- _The task_
Reading the records beneath this task, work out how many lines contain the word "batch" and reply with only that number.

- _Data extract_
—————

(** a Symbol has a verbalization, and its declaration span, when set, is
    the span of its first verbalization *)
Definition symbol_grounded (s : Symbol.t) : Prop :=
  match Symbol.verbalizations s with
  | [] => False
  | (_, start, stop) :: _ =>
      Symbol.decl_def s = None \/ Symbol.decl_def s = Some (start, stop)
  end.

(** the name of every immediate submodule is the name of the module, a
    slash, and a local name *)
Definition qualifies_submodules (m : ModuleInfo.t) : Prop :=
  Forall (fun n => exists local, n = ModuleInfo.name m +:+ "/" +:+ local)
    (List.map ModuleInfo.name (ModuleInfo.modules m)).

(** both ranges of a dependency are set *)
Definition ranged (dep : Dependency.t) : Prop :=
  is_Some (Dependency.valid_range dep) /\ is_Some (Dependency.intro_range dep).

(** Nodes the walk passes over: text, comments, math, specials, and groups
    and environments other than [smodule] that hold such nodes only. *)
Fixpoint inert (node : LatexNode) : bool :=
  match node with
  | LatexCommentNode _ _ | LatexCharsNode _ _
  | LatexMathNode _ _ | LatexSpecialsNode _ _ => true
  | LatexGroupNode _ _ nodelist => forallb inert nodelist
  | LatexEnvironmentNode _ _ environmentname _ nodelist =>
      negb (String.eqb environmentname "smodule") && forallb inert nodelist
  | LatexMacroNode _ _ _ _ | LatexOtherNode _ _ => false
  end.

#[global] Instance In_string_dec (k : string) (l : list string) : Decision (In k l) :=
  in_dec String.string_dec k l.

(** the keys under which [Repository.update] files the given files: their
    paths relative to the root of the archive *)
Definition rel_paths (base : Path.t) (files : list Path.t) : list string :=
  flat_map (fun file => match Path.relative_to file base with
                        | Ok rel_path => [rel_path]
                        | Raise _ => []
                        end) files.

(** how [Repository.update] leaves the document kept under a key: a
    document that was there has gone through the staleness check, a document
    that was not is a new one for a file with that relative path *)
Definition refreshed (w : World) (self : Repository.t) (files : list Path.t)
    (key : string) (before : option STeXDocument.t) (after : STeXDocument.t) : Prop :=
  match before with
  | Some doc => STeXDocument.delete_doc_info_if_outdated w doc = Ok after
  | None =>
      exists file, In file files
                   /\ Path.relative_to file (Repository.path self) = Ok key
                   /\ after = STeXDocument.init w (Repository.ref self) file
  end.
(** * Work-efficient scan, stream compaction and radix sort
    (stream_compaction/efficient.cu): a shallow embedding and its properties.

    - A value of type [int] is an integer in [-2^31, 2^31); additions,
      subtractions and left shifts wrap around ([wrap32]).
    - A device or host array is a list of words.  Reading or writing outside
      an array, or copying more words than an array holds, is an error: the
      functions return [None].
    - [cudaMalloc] does not initialise memory.  What each allocation holds
      when it is handed out is the parameter [fresh] of the host functions.
    - A kernel launch runs the kernel body once for every thread index of the
      grid, one thread after the other in increasing order of the index.
    - Array sizes and thread indices are natural numbers: the embedding
      covers the calls whose padded length is representable as an [int],
      and the properties of the host functions assume a padded length below
      [2 ^ 31].
    - CUDA reports a launch with a grid of no blocks, which [compact] and
      [radixSort] make for [n = 0], as an error.  This is not modelled: the
      properties of the host functions are stated for [n >= 1].
    - The host functions return [void] and write to [odata]; here they take
      the caller's [odata] and return it as it is afterwards.  Timers and
      [checkCUDAError] have no part in the results and are left out. *)

From Stdlib Require Import ZArith Lia.
From stdpp Require Import base option list list_numbers sorting.

(** ** 32-bit [int] arithmetic *)

(** The value of type [int] that a mathematical integer wraps to. *)
Definition wrap32 (z : Z) : Z := ((z + 2 ^ 31) mod 2 ^ 32 - 2 ^ 31)%Z.

(** The values of type [int]. *)
Definition int32 (z : Z) : Prop := (- 2 ^ 31 <= z < 2 ^ 31)%Z.

Definition add32 (a b : Z) : Z := wrap32 (a + b).
Definition sub32 (a b : Z) : Z := wrap32 (a - b).
(** [a << s] on [int]: the low 32 bits of the shifted pattern. *)
Definition shl32 (a s : Z) : Z := wrap32 (Z.shiftl a s).
(** [a >> s] on [int]: arithmetic, the sign bit is copied in. *)
Definition sar32 (a s : Z) : Z := Z.shiftr a s.

(** Sum of a list of words as a mathematical integer. *)
Definition sumZ (l : list Z) : Z := foldr Z.add 0%Z l.

(** ** Device memory *)

(** The buffers the host functions allocate, by the name of the pointer. *)
Inductive buf_name : Set :=
  | Dev_data | Dev_indices | Dev_bool | Dev_idata | Dev_odata
  | Dev_e | Dev_f | Dev_t | Dev_d.

(** What uninitialised device memory holds: for every allocation, the word
    found at each offset. *)
Definition uninit : Type := buf_name -> nat -> Z.

(** [cudaMalloc(&p, size * sizeof(int))]: [size] words, not initialised. *)
Definition cudaMalloc (fresh : uninit) (p : buf_name) (size : nat) : list Z :=
  fresh p <$> seq 0 size.

(** [dst[i]], [dst[i] = v]: defined inside the buffer only. *)
Definition load (b : list Z) (i : nat) : option Z := b !! i.

Definition store (b : list Z) (i : nat) (v : Z) : option (list Z) :=
  if decide (i < length b) then Some (<[i := v]> b) else None.

(** An [int] used as a subscript. *)
Definition subscript (z : Z) : option nat :=
  if decide (0 <= z)%Z then Some (Z.to_nat z) else None.

(** [cudaMemcpy(dst, src, count * sizeof(int), _)]: the first [count] words
    of [dst] are replaced by those of [src]. *)
Definition cudaMemcpy (dst src : list Z) (count : nat) : option (list Z) :=
  if decide (count <= length src /\ count <= length dst)
  then Some (take count src ++ drop count dst)
  else None.

(** [cudaMemset(p + i, 0, sizeof(int))]: the word at offset [i] becomes 0. *)
Definition cudaMemset0 (b : list Z) (i : nat) : option (list Z) := store b i 0%Z.

(** ** Kernel launches *)

Definition blockSize : nat := 128.

(** [kern<<<blocks, blockSize>>>(...)]: the body runs for every thread index
    [threadIdx.x + blockIdx.x * blockDim.x] below [blocks * blockSize]; the
    threads are taken in increasing order of their index.  This is what the
    launch does to memory for a grid of at least one block.  A grid of no
    blocks, which only [n = 0] gives in [compact] and [radixSort], runs no
    thread; the error that CUDA reports for such a launch is not modelled. *)
Definition launch (blocks : nat) (kern : nat -> list Z -> option (list Z))
    (b : list Z) : option (list Z) :=
  foldl (fun st index => st ≫= kern index) (Some b) (seq 0 (blocks * blockSize)).
Lemma tilde_not_special (c : N) :
  tilde c = true ->
  zero_width c = false /\ (c =? 0xA0)%N = false /\ (c =? 0x202F)%N = false.
Proof.
  unfold tilde. intros H. apply orb_prop in H as [H|H];
    apply N.eqb_eq in H; subst; repeat split; reflexivity.
Qed.

Lemma collapsed_middle (pre : str) :
  forall b c post,
    collapsed b (pre ++ c :: post) = true -> isspace c = true ->
    c = SPACE /\
    (pre = [] /\ b = false \/
     exists pre' x, pre = pre' ++ [x] /\ isspace x = false) /\
    (post = [] \/ exists y post', post = y :: post' /\ isspace y = false).
Proof.
  induction pre as [|a pre IH]; intros b c post H Hc.
  - simpl in H. rewrite Hc in H.
    apply andb_prop in H as [H Hp]. apply andb_prop in H as [H Hb].
    apply N.eqb_eq in H. apply negb_true_iff in Hb.
    split; [exact H|]. split; [now left|].
    destruct post as [|y post']; [now left|].
    right. exists y, post'. split; [reflexivity|].
    simpl in Hp. destruct (isspace y); [|reflexivity].
    now rewrite andb_false_r in Hp.
  - cbn [app collapsed] in H.
    assert (Hrec : collapsed (isspace a) (pre ++ c :: post) = true).
    { destruct (isspace a); [|exact H].
      now apply andb_prop in H as [_ H]. }
    destruct (IH _ c post Hrec Hc) as (Hs & Hpre & Hpost).
    split; [exact Hs|]. split; [|exact Hpost].
    right. destruct Hpre as [[-> Ha]|(pre' & x & -> & Hx)].
    + now exists [], a.
    + now exists (a :: pre'), x.
Qed.
(** A run that completes every statement. *)
Inductive success (train_path test_path : string) (w : world F)
    (r : ndarray F * ndarray F * string) (w' : world F) : Prop :=
| success_intro train test ytr yte pre Xtr Xte :
    csv_files w !! train_path = Some train →
    csv_files w !! test_path = Some test →
    train !! target_column_name = Some ytr →
    test !! target_column_name = Some yte →
    ColumnTransformer.fit_transform new_preprocessor (delete target_column_name train)
      = Ok (pre, Xtr) →
    ColumnTransformer.transform pre (delete target_column_name test) = Ok Xte →
    np.c_ Xtr (np.array ytr) = Ok r.1.1 →
    np.c_ Xte (np.array yte) = Ok r.1.2 →
    r.2 = artifact_path →
    artifact_path ∉ read_only w →
    w' = saved pre w →
    success train_path test_path w r w'.

(** [np.c_] on a dense matrix puts entry [i] of the second operand at the
    end of row [i]. *)
Definition with_target (rows : list (list F)) (y : list (option (scalar F)))
  : list (list (option (scalar F))) :=
  zip_with (λ r t, ((λ x, Some (Num x)) <$> r) ++ [t]) rows y.

(** What the spec asks of one entry [x] of a numeric column: fill a missing
    entry with the median of the observed training values, then subtract the
    training mean and divide by the training scale, both taken from the
    training column after it has been filled in the same way. *)
Definition standardized (train_col : list (option F)) (x : option F) : F :=
  let med := np.median (observed train_col) in
  let filled := default med <$> train_col in
  Fdiv (Fsub (default med x) (np.mean filled)) (StandardScaler.scale_of filled).

(** The 0/1 column of category [c] over a column without missing entries. *)
Definition indicator (c : scalar F) (filled : list (scalar F)) : list F :=
  (λ v, if decide (v = c) then np.F1 else np.F0) <$> filled.

(** A training column with its missing entries replaced by its mode. *)
Definition filled_with_mode (train_col : list (option (scalar F))) : list (scalar F) :=
  default (SimpleImputer.mode (observed train_col)) <$> train_col.
Lemma add_score_ok (c m : string) (v : Q) (db : database) :
  add_score c m v db =
  Ok {| sessions := sessions db;
        candidates := candidates db;
        scores := scores db ++
          [{| score_id := (scores_seq db + 1)%Z; score_candidate_id := c;
              score_metric := m; score_value := v |}];
        scores_seq := (scores_seq db + 1)%Z |}.
Proof. reflexivity. Qed.

Lemma get_scores_add_score (c m : string) (v : Q) (db db' : database) :
  add_score c m v db = Ok db' ->
  get_scores_for_candidate c db' =
  get_scores_for_candidate c db ++ [{| metric := m; value := v |}].
Proof.
  rewrite add_score_ok. intros H. injection H as <-.
  rewrite !get_scores_unfold. simpl.
  rewrite filter_app, map_app. simpl.
  unfold owned_by at 2. simpl. now rewrite String.eqb_refl.
Qed.

(** Adding a batch of scores to one candidate never raises and appends the
    batch, in order, to what the candidate had. *)
Lemma add_scores_appends {X : Type} (c : string) (km : X -> string) (kv : X -> Q)
  (batch : list X) :
  forall db, exists db',
    for_each (fun x => add_score c (km x) (kv x)) batch db = Ok db' /\
    get_scores_for_candidate c db' =
      get_scores_for_candidate c db ++
      map (fun x => {| metric := km x; value := kv x |}) batch /\
    candidates db' = candidates db /\
    sessions db' = sessions db.
Proof.
  induction batch as [|x batch IH]; intros db.
  - exists db. simpl. now rewrite app_nil_r.
  - cbn [for_each]. rewrite add_score_ok. cbn [bind].
    match goal with |- context [for_each _ batch ?d] => destruct (IH d) as [db' [H1 [H2 [H3 H4]]]] end.
    exists db'. split; [exact H1|]. split; [|split; assumption].
    rewrite H2.
    erewrite get_scores_add_score by apply add_score_ok.
    now rewrite <- app_assoc.
Qed.

Lemma metric_value_eta (l : list metric_value) :
  map (fun x => {| metric := metric x; value := value x |}) l = l.
Proof.
  induction l as [|[m v] l IH]; simpl; [reflexivity|]. now rewrite IH.
Qed.

Lemma get_scores_after_delete (c : string) (db : database) :
  get_scores_for_candidate c (delete_candidate_scores c db) = [].
Proof.
  rewrite get_scores_unfold. unfold delete_candidate_scores, delete_scores. simpl.
  change (fun s => negb (String.eqb (score_candidate_id s) c))
    with (fun s => negb (owned_by c s)).
  now rewrite filter_owned_disowned.
Qed.
(** * AI-Description: the reply parser and result assembler of [server.py]

    A shallow embedding of the text pipeline of [server.py]:
    [parse_gemini_response] (section slicing and per-label regular-expression
    extraction), the padding / truncation code at the end of
    [generate_via_gemini], and the status mapping of [generate_content].

    Modelling conventions.
    - A Python [str] is a list of characters ([str := list ascii]): the
      texts of the model are those of code points 0 to 255 (Latin-1), and on
      them [is_space], [upper], the character tests of [re] and the string
      methods are those of Python.
    - A Python [int] is a [Z].
    - [try / except] is an explicit exception-and-state monad: the state holds
      the three accumulator lists that the handlers of the source return.
    - The browser steps are not code of the text pipeline; their outcome is an
      input of the model ([external]). *)

From Stdlib Require Import Ascii String.
From Stdlib Require Import ZArith List Bool Lia ZifyBool.
From Stdlib Require Import Numbers.DecimalString Numbers.DecimalZ Numbers.DecimalPos.
Import ListNotations.

Local Open Scope Z_scope.

(** ** Python strings *)

Definition str := list ascii.

(** String literals of the source are written [(§ "...")]. *)
Notation "'§' s" := (list_ascii_of_string s) (at level 1, s at level 0, format "'§' s").

Definition len {A : Type} (l : list A) : Z := Z.of_nat (length l).

Definition code (c : ascii) : Z := Z.of_nat (nat_of_ascii c).

(** [str.isspace] on one character; the class [\s] of [re], [str.strip] and
    [str.split] use the same set: TAB, LF, VT, FF, CR, FS, GS, RS, US, the
    space, NEL (133) and the no-break space (160). *)
Definition is_space (c : ascii) : bool :=
  ((9 <=? code c) && (code c <=? 13)) || ((28 <=? code c) && (code c <=? 32))
  || (code c =? 133) || (code c =? 160).

(** The capital of one character, for every character that has a capital of
    one character: the letters [a] to [z] and the accented small letters 224
    to 254 (247, the division sign, is no letter) move down by 32.  The
    capitals of the micro sign (181) and of the y with diaeresis (255) are
    U+039C and U+0178, which are no Latin-1 characters: they are written 181
    and 255 here, two characters that an upper-cased text holds in no other
    way. *)
Definition upper1 (c : ascii) : ascii :=
  if ((97 <=? code c) && (code c <=? 122))
     || ((224 <=? code c) && (code c <=? 254) && negb (code c =? 247))
  then ascii_of_nat (nat_of_ascii c - 32) else c.

(** The sharp s, whose capital is written with two characters. *)
Definition sharp_s : ascii := ascii_of_nat 223.

Definition upper_char (c : ascii) : str :=
  if Ascii.eqb c sharp_s then §"SS" else [upper1 c].

Definition lower_char (c : ascii) : ascii :=
  if (65 <=? code c) && (code c <=? 90)
  then ascii_of_nat (nat_of_ascii c + 32) else c.

(** [s.upper()]: the result is longer than [s] by the number of its sharp
    s. *)
Definition upper (s : str) : str := flat_map upper_char s.

Fixpoint starts_with (sub s : str) : bool :=
  match sub, s with
  | [], _ => true
  | _ :: _, [] => false
  | a :: sub', b :: s' => Ascii.eqb a b && starts_with sub' s'
  end.

Fixpoint find_nat (s sub : str) : option nat :=
  if starts_with sub s then Some O
  else match s with
       | [] => None
       | _ :: s' => option_map S (find_nat s' sub)
       end.

(** [s.find(sub)]: the lowest index at which [sub] occurs, or [-1]. *)
Definition find (s sub : str) : Z :=
  match find_nat s sub with
  | Some n => Z.of_nat n
  | None => -1
  end.

(** Index normalisation of a slice bound: a negative bound counts from the
    end, and every bound is clamped to [0 .. len]. *)
Definition clamp_index (n i : Z) : Z :=
  if i <? 0 then Z.max 0 (i + n) else Z.min i n.

(** [l[lo:hi]] with optional bounds, on strings and on lists. *)
Definition slice {A : Type} (l : list A) (lo hi : option Z) : list A :=
  let n := len l in
  let a := match lo with None => 0 | Some i => clamp_index n i end in
  let b := match hi with None => n | Some j => clamp_index n j end in
  firstn (Z.to_nat (b - a)) (skipn (Z.to_nat a) l).

Fixpoint lstrip (s : str) : str :=
  match s with
  | [] => []
  | c :: s' => if is_space c then lstrip s' else s
  end.

Definition rstrip (s : str) : str := rev (lstrip (rev s)).

(** [s.strip()] *)
Definition strip (s : str) : str := rstrip (lstrip s).

(** [s.split()]: the maximal runs of non-blank characters, in order.  [cur]
    is the run being read. *)
Fixpoint split_ws (cur s : str) : list str :=
  match s with
  | [] => match cur with [] => [] | _ => [cur] end
  | c :: s' =>
      if is_space c
      then match cur with [] => split_ws [] s' | _ => cur :: split_ws [] s' end
      else split_ws (cur ++ [c]) s'
  end.

Definition split (s : str) : list str := split_ws [] s.

(** [sep.join(parts)] *)
Fixpoint join (sep : str) (parts : list str) : str :=
  match parts with
  | [] => []
  | [p] => p
  | p :: rest => p ++ sep ++ join sep rest
  end.

(** [str(i)] and the [{i}] of an f-string. *)
Definition str_of_int (i : Z) : str :=
  list_ascii_of_string (NilZero.string_of_int (Z.to_int i)).

(** [range(lo, hi)] *)
Definition range (lo hi : Z) : list Z :=
  map (fun k => lo + Z.of_nat k) (seq 0 (Z.to_nat (hi - lo))).

(** ** The fragment of [re] used by the parser

    Backtracking matcher in continuation-passing style: [exec r s g k] matches
    [r] at the head of [s] and hands the rest of the text and the value of
    group 1 to [k]; a [None] from [k] makes the matcher try its next
    alternative, in the priority order of [re].  Flags [IGNORECASE] and
    [DOTALL] are built into the character tests. *)

Inductive regex : Type :=
| Chr (p : ascii -> bool)      (* one character satisfying [p] *)
| Eps
| Cat (r1 r2 : regex)
| Alt (r1 r2 : regex)          (* r1|r2 *)
| Star (r : regex)             (* r*   greedy *)
| PlusLazy (r : regex)         (* r+?  lazy *)
| Group (r : regex)            (* (r)  capture group 1 *)
| Ahead (r : regex)            (* (?=r) *)
| Eos.                         (* $ without MULTILINE *)

Definition newline : ascii := ascii_of_nat 10.

Definition at_eos (s : str) : bool :=
  match s with
  | [] => true
  | [c] => Ascii.eqb c newline
  | _ => false
  end.

Definition or_else {A : Type} (a b : option A) : option A :=
  match a with Some _ => a | None => b end.

(** The iteration of [r*] (greedy: one more [r] first, the continuation
    second) and of the tail of [r+?] (lazy: the continuation first).  [body]
    matches one [r]; an iteration that consumes nothing is not repeated. *)
Fixpoint star_loop (R : Type)
         (body : str -> option str -> (str -> option str -> option R) -> option R)
         (k : str -> option str -> option R)
         (fuel : nat) (s : str) (g : option str) {struct fuel} : option R :=
  match fuel with
  | O => k s g
  | S fuel' =>
      or_else
        (body s g
           (fun s1 g1 =>
              if (length s1 <? length s)%nat
              then star_loop R body k fuel' s1 g1 else None))
        (k s g)
  end.

Fixpoint lazy_loop (R : Type)
         (body : str -> option str -> (str -> option str -> option R) -> option R)
         (k : str -> option str -> option R)
         (fuel : nat) (s : str) (g : option str) {struct fuel} : option R :=
  or_else (k s g)
    match fuel with
    | O => None
    | S fuel' =>
        body s g
          (fun s1 g1 =>
             if (length s1 <? length s)%nat
             then lazy_loop R body k fuel' s1 g1 else None)
    end.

—————

- _The answer_
7